One of the most unsettling developments of Egypt’s Arab Spring has been the surge of activity by ultraconservative Salafist Muslims, who used to denounce conventional politics.
Salafism is a puritanical form of Sunni Islam that aims to emulate the faith as it was practiced during the Prophet Muhammad's time. Unlike the Muslim Brotherhood, which has long tried to engage in politics, when it was not being repressed by past Egyptian governments, the Salafis concentrated on preaching and social work. Some veered into violence.
But today – in the midst of Egypt’s open political season – Salafis have formed two political parties, and a Salafi, Hazem Saleh Abu Ismail, is running for president.
Salafis are a wild card in the elections, with some predicting they could win ten per cent of the votes.
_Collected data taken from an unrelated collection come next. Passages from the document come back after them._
(* ===== verification/Prelude.v ===== *)
(** * AI Agent Validator: a verification development

    The program watches the processes of an AI agent and enforces a policy on them.
    Two BPF objects run in the kernel.  [bpf/enroll.bpf.c] attaches to the
    process tracepoints and to the entry of five syscalls: it keeps the tags of
    enrolled processes, reports what they do, and stages the arguments of their
    syscalls.  [bpf/enforcer.bpf.c] attaches to LSM hooks, to the syscalls
    ([fmod_ret]) and to cgroups: it decides, on the staged arguments and the policy
    maps, whether the action is denied, and reports denials.  The Go agent loads the
    objects, lets them share maps, translates policies into map entries and decodes
    the records of both rings.  From the events it keeps a table of processes, finds
    the agents among them (by cgroup or by the signature of an exec) and tags them
    and their descendants in the kernel; from the denials it writes an audit and
    tells the agent's runtime.  Policies are signed bundles in a version store.
    Paths below are under src/agent/.

    ** Parts

    Kernel interface.
    - [Prelude]: machine integers, byte buffers, per-CPU arrays, shared lemmas.
    - [Ctypes], [Vmlinux], [Structs]: C types and their layout; the types of
      bpf/vmlinux.h the programs reach, translated whole; the structs and maps
      the two objects declare, and the Go structs that mirror them.
    - [Types], [Bpf], [State], [Logic]: the data of the programs, the helpers they
      call (the record [env]: what one invocation gets from the kernel), the maps
      ([enroll_maps], [enforcer_maps], [kstate]), the program monad
      [prog A = env -> kstate -> A * kstate] and a Hoare logic for it.

    The programs, one definition per C function.
    - [Enforcer] is bpf/enforcer.bpf.c, [Enroll] is bpf/enroll.bpf.c.
    - [Programs]: sections, attach tables and loops of internal/ebpfloader,
      and the helpers each program calls.  [Loader]: the rest of that package (pinned
      policy maps, LoadEnforcer, the counters) and internal/cgroup/path.go.
    - [Machine]: a transition system whose steps are runs of any program in any
      environment and map updates by the agent; [reachable] states.

    The agent.
    - [Formats]: Parse of internal/event/event.go and
      internal/deny/verdict.go.
    - [Policy]: compiled rules and their evaluation (internal/policy/eval.go
      and the matching of compile.go).
    - [Compile]: bundles, their validation and compilation
      (internal/policy/schema.go, load.go, compile.go).
    - [MapLoad]: internal/policy/mapload.go and the reload of
      cmd/agent/main.go, as sequences of map writes any of which may fail.
    - [Store], [Lifecycle]: internal/policy/store.go as an interface (the class
      [VersionStore] and its laws) and its implementation in files; sign.go's Verify,
      current.go, loader.go, promote.go, holder.go, and the start and reload of the
      agent, which are clients of the interface.
    - [Config], [Fingerprint], [Proctable]: internal/config, internal/fingerprint and
      internal/proctable, one definition per function.
    - [Engine], [Bootstrap]: internal/enroll (engine.go, stats.go, multitag.go,
      bootstrap.go) and internal/enricher: a state [engine] and a monad [handler];
      the kernel's tag map is reached through the class [KernelTagger], as in the
      code.  [Lineage] and [Reuse] run them on sequences of events and scans.
    - [Base64], [Signing]: encoding/base64 as the signature files use it; sign.go, the
      files it reads and writes, FileSource, and the commands of cmd/policyctl.
    - [Text], [Feedback], [Consumer]: the numbers and addresses the code prints and
      reads back; internal/feedback (decision.go, hub.go, the choice in lookup.go),
      internal/deny (connectcache.go, target.go, consumer.go) and
      internal/policy/hash.go.  [ShadowReport]: internal/policy/shadow_report.go.
    - [Shim]: how the runtime reads the denials back: the rest of lookup.go, the handlers
      of internal/debugsrv and cmd/shim.

    ** What the theorems show

    - Decisions.  [PathVerdict], [ConnectVerdict], [Hooks]: the checks of paths and
      targets against specifications on byte strings.  [Gate], [Safety], [Control]:
      who is enforced in which regime, what each hook answers there, which maps a
      program may change.
    - From syscall to answer.  [Staging] gives the effect of each tracepoint on every
      branch; [Pipeline] composes tracepoint, any steps of other processes and hook:
      the answer and the report are those of the arguments the process passed.
      [Fallback]: the hooks when nothing usable is staged.
    - Records.  [Records], [Formats], [Observe]: what the programs submit decodes to
      what happened, in every reachable state.
    - Memory.  [CoreRead], [Contexts]: the kernel objects the programs follow, as bytes
      at the offsets of their types; enrolment and file decisions on objects in kernel
      memory.
    - Policies.  [LoadFacts]: enforcement is off while maps are being filled.
      [LoadErrors]: which policies load and what a reload ends with.  [LoadFold]: a
      load is a fold over the policy's entries.  [PathLoad], [LoadedPaths],
      [PathPolicy]: what a longest-prefix lookup finds in it, the decisions on paths
      from the policy's rules, and their agreement with the evaluator.  [Net],
      [ConnectLoad], [ConnectPolicy]: the same for connects, with the address and
      network arithmetic of Go's net package, and where kernel and evaluator part.
      [CompileFacts]: the decisions from the bundle on, and what the conflict check is
      good for.
    - Agents.  [Fingerprint]: the wildcard scan means what a pattern means, and the
      first signature decides.  [EngineFacts]: the tag of a process after each event.
      [Lineage]: over whole runs, a tag has a cause, and the kernel has every tag.
      [Reuse]: a tag may also outlive its process.
      [Bootstrap]: the walk over descendants ends and is complete.
    - The life of a policy.  [Store]: the file store has the laws of the interface and
      keeps its manifest in order.  [Lifecycle]: what is loaded or rolled back to is
      what the agent reads, and it holds and enforces signed policies only.
      [Signing]: what policyctl signs with a new key is what the agent loads, also with
      the signature file wrapped by an editor, and a changed bundle is refused.
      [Loader]: after a restart the enforcer works on the policy maps that are pinned,
      all from the previous run or all new.
    - The whole.  [EndToEnd]: a signed bundle is loaded, the engine tags a process, the
      process opens or connects, and the kernel answers as the bundle's rules say, in
      every run of the agent and of the engine that share the kernel's maps.
    - Denials.  [Consumer]: a denial is reported under the rule that caused it, and
      with the destination of the connect.  [Feedback]: the hub keeps the latest.
      [Loader]: a counter the agent reads adds up over the CPUs.  [ShadowReport]: the
      report counts every shadow denial of the audit.  [Shim]: the search for a decision
      ends, and a command that failed by a recorded denial is explained by it.
    - [Findings] (two threads of one process), [Reuse], [LoadExamples], [ConnectExamples]
      and some theorems of [Safety], [Pipeline], [Fallback], [ConnectVerdict] and
      [ConnectPolicy] show behaviour the documents rule out.
    - [Witnesses], [KernelWitnesses], [LoadExamples], [ConnectExamples],
      [EngineExamples], [AgentExamples], [SystemExamples] apply the theorems to
      concrete machines, policies and runs.

    ** Parameters

    The kernel and the Go libraries are not part of the repository.  [env] carries
    the outcome of every helper; [EnvOk] (sizes of what memory reads return) and
    [LpmTrieSpec] (a lookup finds the longest matching prefix) are the documented
    behaviour used, with the concrete instances [env_of_memory] and [lpm_ref].
    [MapLoad] takes the acceptance of each write, the directory listing and stat of
    the file system, and ParseCIDR and ParseIP of the net package as arguments;
    [NetOk] states what these return (4 or 16 bytes, networks masked).
    [proc_env] is what one event of the engine meets: the clock and the contents of
    /proc.  [Store] takes JSON coding (what is written reads back, [CodecOk]), SHA-256
    and which writes fail, leaving what in the file; [Lifecycle] takes YAML coding and
    the ed25519 verification; [Signing] the pairs of keys and the signing ([SigningOk]:
    what is signed verifies, with the documented sizes) and the outcome of each write;
    [Consumer] takes the text of an address; [Shim] the JSON of decisions
    ([DecisionCodec]: one line, no part of which decodes), the quoting of strings, the
    parsing of a URL and the answers of the server.

    ** Bounds

    The ancestor walk makes at most 16 steps, as its loop does, so its recursion is
    structural.  Three loops have fuel: printing a number ([digits], 20 digits cover 64
    bits), the walk over descendants ([walk_fuel]: two more than the listed
    processes, which [propagate_spec] shows to be enough) and the search of the shim
    ([search_fuel]: two more than the polls in the wait, enough by [search_ends]).
    Integers are [Z] with every truncation of the code written out; buffers have the
    sizes of their declarations.

    ** What is not modelled

    - One program runs without interruption: interleaving is between programs, not
      between the instructions of two of them; lost updates inside one per-CPU entry
      are therefore not seen.  Map capacity enters as updates that may fail.
    - Offsets are those of the declarations in vmlinux.h; on another kernel CO-RE
      relocates them.
    - A trie entry is identified by its whole key, which is enough for keys whose bits
      past the prefix are zero, as the loader's are.  The order in which a map is
      iterated while it is cleared is that of the model.
    - Error texts, log lines and counters of the agent that only feed them.
    - The agent handles one event at a time; the goroutines of the ring readers and
      of the debug server share the table, the hub and the cache under their locks,
      which make each operation atomic.
    - Agreement of connect rules with the evaluator is shown for deny rules on IPv4
      networks or on ports; [allow_networks_prevail], [deny_ports_ignore_networks] and
      [connect_kernel_and_eval_differ] show why not for others.
    - The clean-up of files and listeners, signals and flags, running the command of the
      shim, rendering of records and reports, the listing of /proc, the user name cache,
      the log of attached programs and logging itself: input and output, or
      calls of libraries. *)

From stdpp Require Export base tactics option list gmap fin_maps.
From Stdlib Require Export ZArith Lia.
From Stdlib Require Ascii String.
They don’t speak with one voice: Some preach hatred of Christians on well-funded satellite channels, some have attacked Christians and burned churches, while others denounce such actions. Although they deny it, Salafi groups are rumored to receive substantial funds from Saudi Arabia.
There is no question these fundamentalists want to push for an Islamic state and to change Egypt’s conservative but tolerant culture: Abu Ismail says if he were president all women would have to veil. Recently, at a Salafi rally in Alexandria, a statue of Zeus surrounded by mermaids was covered up because it was considered indecent.
Yet some Salafis insist they are misunderstood. I interviewed Mohammed Nour, the spokesman for the Nour (light) Party, who runs a multi-media production company that makes films and apps for I-phones. He wore a suit with a striped shirt, and his office sported orange couches with chrome armrests, and a office secretary with in a headscarf and long skirt but face uncovered. “The image in the media of salafis with long robes is not necessarily true,” he told me in an obvious charm offensive.
But when I asked why Salafis were entering politics, he responded, “We’re always going to believe the Islamic way of life is better than democracy. But all Egyptians believe change can happen through these elections, so we should all present ourselves.”
So it is an open question whether - as some Egyptians hope - Salafis will be tamed by participation in poltics, or whether they see democracy as a means towards an undemocratic end.
Salafi parties and groups originally allied with the Muslim Brotherhood, but – resentful of the Brotherhood’s superior organization – they later formed their own alliance of fundamentalist candidates. One big question in the upcoming elections is whether they will emerge from the election with a key bloc of seats that, if joined with the Brotherhood, would give Islamists a majority in parliament. That would give them latitude to press the more cautious Brotherhood to adopt more hardline views.